Comienzos inevitables, imposibles de separar, pienso ahora de esos curiosos paseos, de seguro vistos por los transeúntes o los pasajeros del Metro Salvador como el afán patético de quien camina sin saber dónde pisa –extraña forma de levitación sobre el suelo– ostentando toda su intelectualidad, entregado tal vez, producto de una aburrida existencia, a la búsqueda de una mejor y renovada vida en un libro. Inicios irremplazables, me digo ahora, tratando de convencerme de que pese a que no fueran el inicio literario por antonomasia, sobre aquel lugar de la Mancha que se evita recordar, conformarían la superficie más auténtica de mi fascinación por lo que algunos reconocen como los síntomas claros de un enfermo de literatura.
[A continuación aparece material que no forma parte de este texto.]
(** ** Errors *)

Inductive workspace_error :=
| WorkspaceNotFoundError (message : string)
| WorkspaceConflictError (current_revision : Z)
| WorkspaceLimitError (category : string) (limit : Z)
| WorkspaceStorageUnavailableError (message : string)
| WorkspaceMutationBlockedError (operation : string)
| WorkspaceTargetExistsError (workspace : SchemiiWorkspace)
| WorkspaceValueError (message : string)
| WorkspaceModelRefused
| WorkspaceDesignError (e : design_error)
| WorkspaceMigrationError (e : migration_error).

(** ** State *)

Record WorkspaceDesignBootstrap := {
  wdb_content : SchemiiDesignContent;
  wdb_layout : SchemiiDesignLayoutContent;
  wdb_import_summary : WorkspaceImportSummary;
}.

Abbreviation owner_workspaces := (list (string * SchemiiWorkspace)).

Record WorkspaceRepo (guard : Type) := {
  wr_records : list (string * owner_workspaces);
  wr_max_workspaces_per_owner : Z;
  wr_max_table_positions_per_owner : Z;
  wr_max_column_display_order_entries_per_owner : Z;
  wr_has_designs : bool;
  wr_mutation_guards : list guard;
}.
Arguments wr_records {guard}. Arguments wr_max_workspaces_per_owner {guard}. Arguments wr_max_table_positions_per_owner {guard}.
Arguments wr_max_column_display_order_entries_per_owner {guard}. Arguments wr_has_designs {guard}.
Arguments wr_mutation_guards {guard}.

Record workspace_world (guard Catalog : Type) := {
  ww_workspaces : WorkspaceRepo guard;
  ww_migrations : MigrationRepo DesignRepo Catalog;
}.
Arguments ww_workspaces {guard Catalog}. Arguments ww_migrations {guard Catalog}.

Record ConnectionDependentResource := {
  cdr_provider : string;
  cdr_kind : string;
  cdr_resource_id : string;
  cdr_revision : Z;
  cdr_name : string;
  cdr_target : option string;
  cdr_deletion_blocked : bool;
  cdr_blocking_reason : option string;
}.

Definition created_le (a b : SchemiiWorkspace) : Prop := (wk_created_at a <= wk_created_at b)%Z.
#[export] Instance created_le_dec : RelDecision created_le.
Proof. intros a b. unfold created_le. apply _. Defined.

Definition positions_in (w : SchemiiWorkspace) : Z := Z.of_nat (length (wk_tables w)).
Definition entries_of (orders : list TableColumnDisplayOrder) : Z := Z.of_nat (sum_list ((fun o => length (tco_columns o)) <$> orders)).
Definition entries_in (w : SchemiiWorkspace) : Z := entries_of (wk_column_orders w).

Section store.
Context `{Pglast} `{Sqlglot} `{Sha256}.
Context {guard : Type} `{!EqDecision guard} {Catalog : Type}.
Context `{!DesignRepositoryOps DesignRepo}.
Variable guard_blocks : guard -> MigrationRepo DesignRepo Catalog -> string -> string -> bool.

Abbreviation World := (workspace_world guard Catalog).
Abbreviation workspace_method := (method World workspace_error).
Abbreviation repository := (WorkspaceRepo guard).

(** [__init__]; [None] is the rejected limit. *)
Definition InMemoryWorkspaceRepository (max_workspaces max_positions max_entries : Z) (has_designs : bool) : option repository :=
  if bool_decide (max_workspaces < 1)%Z || bool_decide (max_positions < 1)%Z || bool_decide (max_entries < 1)%Z then None else
  Some {| wr_records := []; wr_max_workspaces_per_owner := max_workspaces; wr_max_table_positions_per_owner := max_positions;
          wr_max_column_display_order_entries_per_owner := max_entries; wr_has_designs := has_designs; wr_mutation_guards := [] |}.

Definition put_records (records : list (string * owner_workspaces)) (w : World) : World :=
  {| ww_workspaces := {| wr_records := records; wr_max_workspaces_per_owner := wr_max_workspaces_per_owner (ww_workspaces w);
       wr_max_table_positions_per_owner := wr_max_table_positions_per_owner (ww_workspaces w);
       wr_max_column_display_order_entries_per_owner := wr_max_column_display_order_entries_per_owner (ww_workspaces w);
       wr_has_designs := wr_has_designs (ww_workspaces w); wr_mutation_guards := wr_mutation_guards (ww_workspaces w) |};
     ww_migrations := ww_migrations w |}.
Definition put_guards (guards : list guard) (w : World) : World :=
  {| ww_workspaces := {| wr_records := wr_records (ww_workspaces w);
       wr_max_workspaces_per_owner := wr_max_workspaces_per_owner (ww_workspaces w);
       wr_max_table_positions_per_owner := wr_max_table_positions_per_owner (ww_workspaces w);
       wr_max_column_display_order_entries_per_owner := wr_max_column_display_order_entries_per_owner (ww_workspaces w);
       wr_has_designs := wr_has_designs (ww_workspaces w); wr_mutation_guards := guards |};
     ww_migrations := ww_migrations w |}.
Definition put_migrations (migrations : MigrationRepo DesignRepo Catalog) (w : World) : World :=
  {| ww_workspaces := ww_workspaces w; ww_migrations := migrations |}.

(** [self._records.get(owner_id, {})]. *)
Definition records_of (w : World) (owner_id : string) : owner_workspaces :=
  match dget owner_id (wr_records (ww_workspaces w)) with Some records => records | None => [] end.
Definition put_owner (owner_id : string) (records : owner_workspaces) (w : World) : World :=
  put_records (dset owner_id records (wr_records (ww_workspaces w))) w.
Pero qué importa. Nadie puede resistirse a revisar los primeros pasajes de un libro recién comprado, e incluso llegar a terminarlo, antes de arrellanarse en su sillón de terciopelo verde, donde siente pasar la vida, viendo avanzar las páginas, las páginas, las páginas, convencido con Juan Luis Martínez de que “el movimiento es la única manera de permanecer vivos”.